# What are the best wine kits?



## gfmonk (Aug 28, 2012)

I know that it's all in the tasting but I was wondering if anyone had any tips on what they feel are the best wine kits out there. I'm looking for red wines only. Our favorite wine is zinfandel.

Four years ago we planted 21 grape vines. Some zin's and a couple of different varietals produced by Cornell University (because of the winters). We're getting ready to harvest our first grapes and we thought it might be a good idea to try a kit first. I have made beer for a number of years. 

Thanks for the replys,
Gary


----------



## cpfan (Aug 28, 2012)

Best Zin would probably be one of the grape skin kits...
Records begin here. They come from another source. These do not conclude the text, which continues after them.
Definition pci_get_bar (dev : pci_device) (bar_index : Z) : M pci (Z * pci_bar) :=
  if 6 <=? bar_index then mret (-2, no_bar) else
  let offset := u8 (PCI_BAR0 + bar_index * 4) in
  let read := pci_config_read32 (bus dev) (device dev) (function dev) in
  let write := pci_config_write32 (bus dev) (device dev) (function dev) in
  original ← read offset;
  if original =? 0 then mret (1, no_bar) else
  if negb (Z.land original 1 =? 0) then
    write offset 0xFFFFFFFF;;
    probe ← read offset;
    write offset original;;
    let base := Z.land original (not32 3) in
    let mask := Z.land probe (not32 3) in
    let size := if (mask =? 0) || (mask =? 0xFFFFFFFF) then 0 else u32 (not32 mask + 1) in
    mret (0, mk_bar base size true false false)
  else
    let pf := negb (Z.land original PCI_BAR_PREFETCHABLE =? 0) in
    let memory_type := Z.land original PCI_BAR_MEMORY_TYPE_MASK in
    if memory_type =? PCI_BAR_MEMORY_64 then
      if 5 <=? bar_index then mret (-3, mk_bar 0 0 false false pf) else
      upper ← read (offset + 4);
      let original_address := Z.lor (Z.shiftl upper 32) (Z.land original (not64 0xF)) in
      write offset 0xFFFFFFFF;;
      write (offset + 4) 0xFFFFFFFF;;
      probe_low ← read offset;
      probe_high ← read (offset + 4);
      write offset original;;
      write (offset + 4) upper;;
      let probe_address := Z.lor (Z.shiftl probe_high 32) (Z.land probe_low (not64 0xF)) in
      if (probe_address =? 0) || (probe_address =? 0xFFFFFFFFFFFFFFFF)
      then mret (0, mk_bar original_address 0 false true pf)
      else mret (0, mk_bar original_address (u64 (not64 probe_address + 1)) false true pf)
    else
      write offset 0xFFFFFFFF;;
      probe ← read offset;
      write offset original;;
      let base := u32 (Z.land original (not64 0xF)) in
      let mask := u32 (Z.land probe (not64 0xF)) in
      let size := if (mask =? 0) || (mask =? 0xFFFFFFFF) then 0 else u32 (not32 mask + 1) in
      mret (0, mk_bar base size false false pf).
Cellar Craft Zinfandel Lodi Old Vine
Cellar Classic Winery Series California Old Vine Zinfandel

My next choices would include

Cru Select California Old Vine Zinfandel
Selection Estate Lodi Old Vines Zinfandel

I haven't made any of these, so can't give any personal recommendations, but based my suggestions on the brands.

Steve


----------



## Boatboy24 (Aug 28, 2012)

I've made the Cellar Craft Showcase Lodi Old Vine Zin. Started it in April, and just bottled it 4 weeks ago. I've been impressed with it so far and think it'll be very good in a few more months.


----------



## TonyP (Aug 29, 2012)

Steve mentioned the big four so I'll just add a little. I've made RJ Spagnols (Cellar Classic Winery series) and Winexpert (Selection Estate). I think the quality of Spagnols is superior but I had questions while working with both and found Spagnols very difficult to contact. Winexpert is easy to reach and follow-up very well.

Tony P.


----------



## Bartman (Aug 29, 2012)

gfmonk said:


> Four years ago we planted 21 grape vines. Some zin's and a couple of different varietals produced by Cornell University (because of the winters). We're getting ready to harvest our first grapes and we thought it might be a good idea to try a kit first.



LOL - I would have thought the time to try a kit was before planting the vines! You might not like what your finished product but now you have four years invested. Seriously, though, I doubt your Zin from your vines will be very much like the kit Zin, mainly because of the growing climate differences, but you may like yours better anyway. Good luck with the farming - making a kit wine is a walk in the park by comparison.


----------



## roadpupp (Aug 29, 2012)

I asked the same question of George at Fine Vine Wines and he said the Cellar Craft Showcase Zin is his biggest selling Zin. I bought one and just haven't had time to start it yet. 

I have Zin grapes coming in a month so I will be interested to compare the two wines as they age.


----------



## gfmonk (Aug 29, 2012)

Thank you everyone for your replys. I had to laugh at your comment Bart, your right, but if nothing else we figured that vines will look beautiful in the yard.


----------



## Boatboy24 (Aug 29, 2012)

If you are looking at the Cellar Craft kits, note that they have two Lodi Old Vine Zinfandel kits. One is in the Sterling family and the other is in the Showcase family. Go with the Showcase.


----------



## gfmonk (Aug 30, 2012)

Thanks again everyone. I think we'll try the Cellar Craft Showcase Zin. I'll keep you posted on how it goes.


----------